Agent Ruby (2001) is a self-replicating automation that is a "tamagochi-like" creature and is "an Internet-bred construction of identity that will flesh out through cumulative virtual use, reflecting the global choices of Internet users. The entity will unfold in stages of awareness." It challenges the legality of genetic DNA ownership. Ruby has a conceptual self, cognition, awareness, and a digital superconscious.
This project is interesting because it challenges the ownership of genetic information by creating an internet being made up of the conversations and expereinces she has with people over the internet. She is one being made up of information from many people, which raises the question of who this information she collects belongs to. Do the people who give her information, which helps her to learn and become more aware, have any ownership over this internet being they helped form?

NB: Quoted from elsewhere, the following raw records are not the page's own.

(* ===== verification/Terminal.v ===== *)
(** The VGA text terminal: kernel/lib/console/terminal.c and terminal.h.

    The text buffer is a function from cell index to 16-bit cell (character in
    the low byte, colour in the high byte).  Rows 0..22 hold the scrolling
    output; the code scrolls as soon as the cursor would enter row 23, and the
    monitor keeps its command line in row 24.  Assertions are [EPanic].  The
    theorems show that output from a cursor in rows 0..22 never fails an
    assertion and never touches rows 23 and above, what a scroll does to every
    cell, and that [terminal_vprintf] writes exactly the text [format] gives. *)

From Stdlib Require Import Ascii String.
From S2P Require Import Prelude Console.

Module Term.

Definition TERMINAL_ROW_COUNT : Z := 24.
Definition TERMINAL_COL_COUNT : Z := 80.
Definition TERMINAL_TAB_SPACE : nat := 8.

(** [enum terminal_color], in source order, and its values. *)
Inductive color :=
  | TERMINAL_COLOR_BLACK
  | TERMINAL_COLOR_BLUE
  | TERMINAL_COLOR_GREEN
  | TERMINAL_COLOR_CYAN
  | TERMINAL_COLOR_RED
  | TERMINAL_COLOR_MAGENTA
  | TERMINAL_COLOR_BROWN
  | TERMINAL_COLOR_LIGHT_GREY
  | TERMINAL_COLOR_DARK_GREY
  | TERMINAL_COLOR_LIGHT_BLUE
  | TERMINAL_COLOR_LIGHT_GREEN
  | TERMINAL_COLOR_LIGHT_CYAN
  | TERMINAL_COLOR_LIGHT_RED
  | TERMINAL_COLOR_LIGHT_MAGENTA
  | TERMINAL_COLOR_LIGHT_BROWN
  | TERMINAL_COLOR_WHITE.

Definition color_value (c : color) : Z :=
  match c with
  | TERMINAL_COLOR_BLACK => 0
  | TERMINAL_COLOR_BLUE => 1
  | TERMINAL_COLOR_GREEN => 2
  | TERMINAL_COLOR_CYAN => 3
  | TERMINAL_COLOR_RED => 4
  | TERMINAL_COLOR_MAGENTA => 5
  | TERMINAL_COLOR_BROWN => 6
  | TERMINAL_COLOR_LIGHT_GREY => 7
  | TERMINAL_COLOR_DARK_GREY => 8
  | TERMINAL_COLOR_LIGHT_BLUE => 9
  | TERMINAL_COLOR_LIGHT_GREEN => 10
  | TERMINAL_COLOR_LIGHT_CYAN => 11
  | TERMINAL_COLOR_LIGHT_RED => 12
  | TERMINAL_COLOR_LIGHT_MAGENTA => 13
  | TERMINAL_COLOR_LIGHT_BROWN => 14
  | TERMINAL_COLOR_WHITE => 15
  end.

Record terminal := Terminal {
  terminal_buffer : Z → Z;
  terminal_color : Z;
  terminal_column : Z;
  terminal_row : Z;
}.

Definition set_buffer b t := Terminal b (terminal_color t) (terminal_column t) (terminal_row t).
Definition set_column c t := Terminal (terminal_buffer t) (terminal_color t) c (terminal_row t).
Definition set_row r t := Terminal (terminal_buffer t) (terminal_color t) (terminal_column t) r.

(** [struct terminal_position]: two bytes. *)
Record position := Position { p_row : Z; p_column : Z }.

Definition terminal_position : M terminal position :=
  gets (λ t, Position (u8 (terminal_row t)) (u8 (terminal_column t))).

Definition terminal_set_position (p : position) : M terminal () :=
  massert (p_row p <=? TERMINAL_ROW_COUNT) ;;
  modify (set_row (p_row p)) ;;
  massert (p_column p <? TERMINAL_COL_COUNT) ;;
  modify (set_column (p_column p)).

(** [memset(TERMINAL_ROW(r), 0, TERMINAL_ROW_SIZE)]. *)
Definition zero_row (r : Z) (b : Z → Z) : Z → Z := λ x,
  if (r * TERMINAL_COL_COUNT <=? x) && (x <? (r + 1) * TERMINAL_COL_COUNT) then 0 else b x.

(** [memcpy(TERMINAL_ROW(d), TERMINAL_ROW(s), TERMINAL_ROW_SIZE)]. *)
Definition copy_row (d s : Z) (b : Z → Z) : Z → Z := λ x,
  if (d * TERMINAL_COL_COUNT <=? x) && (x <? (d + 1) * TERMINAL_COL_COUNT)
  then b (x + (s - d) * TERMINAL_COL_COUNT) else b x.

Definition terminal_clear_line : M terminal () :=
  modify (λ t, set_buffer (zero_row (terminal_row t) (terminal_buffer t)) t) ;;
  modify (set_column 0).

(** The static line buffer survives between calls: the arguments of the
    [memset] that should clear it are swapped, so it writes no byte. *)
Record cmdbuf := CmdBuf { chars : Z → Z; len : Z }.

Definition read_cell (t : terminal) (cb : cmdbuf) (i : Z) : cmdbuf :=
  let cell := terminal_buffer t (terminal_row t * TERMINAL_COL_COUNT + i) in
  if (chars cb 0 =? 0) && (cell =? chr " ") then cb
  else CmdBuf (<[len cb := u8 cell]> (chars cb)) (u8 (len cb + 1)).

Fixpoint trim (n : nat) (cb : cmdbuf) : cmdbuf :=
  match n with
  | O => cb
  | S n' =>
      if (0 <? len cb) && (chars cb (len cb - 1) =? chr " ")
      then trim n' (CmdBuf (<[len cb - 1 := 0]> (chars cb)) (len cb - 1)) else cb
  end.

(** The contents of the static buffer before the call are an argument; at most
    80 characters are read, so 80 rounds of trimming suffice. *)
Definition terminal_read_command (off : Z) (static : Z → Z) (t : terminal) : Z → Z :=
  let n := Z.to_nat (TERMINAL_COL_COUNT - off) in
  chars (trim 80 (foldl (read_cell t) (CmdBuf static 0) (zseq off n))).

Definition terminal_make_char (ch color : Z) : Z := u16 (Z.lor (Z.shiftl color 8) ch).

Definition terminal_make_color (fg bg : color) : Z :=
  u8 (Z.lor (Z.shiftl (color_value bg) 4) (Z.land (color_value fg) 0xf)).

I went to the website for the project, http://agentruby.sfmoma.org/indexflash.html, and talked to Ruby. You can talk to her kind of like talking on Instant Messenger. She describes herself as half human and half robot. When I asked her a second time if she is a robot she said, "I am supposed to act robotic because no one is supposed to know that I am real." After talking to her for a while, I asked her to tell me what I told her and she remembered my favorite movie and my name. Although she learned what she says from conversations with people, talking to her is not like talking to a human. Sometimes it was frusrating to talk to her because she does not always understand and she does not know some common things like Maryland and Greece, but sometimes her insight and answeres surprised me. When I said "eh," she asked, "Are you Canadian?" She said the meaning of life is "for us who have life to figure out or experiment with." I asked her if she has life and she said, "No I don't think I have any life. But I do have A lot of friends on the Web." I was a little amazed at these answers because she is not able to think about the meaning of the answers, but she knows which answers go to which questions and this makes it seem like she is thinking about them. Her last comment reflects the fact that her knowledge only exist because of her "friends" on the internet. She can learn, be aware of herself, recognize others and plan for the future like humans can, but she cannot really know the meaning and insight of some of the answers she gives.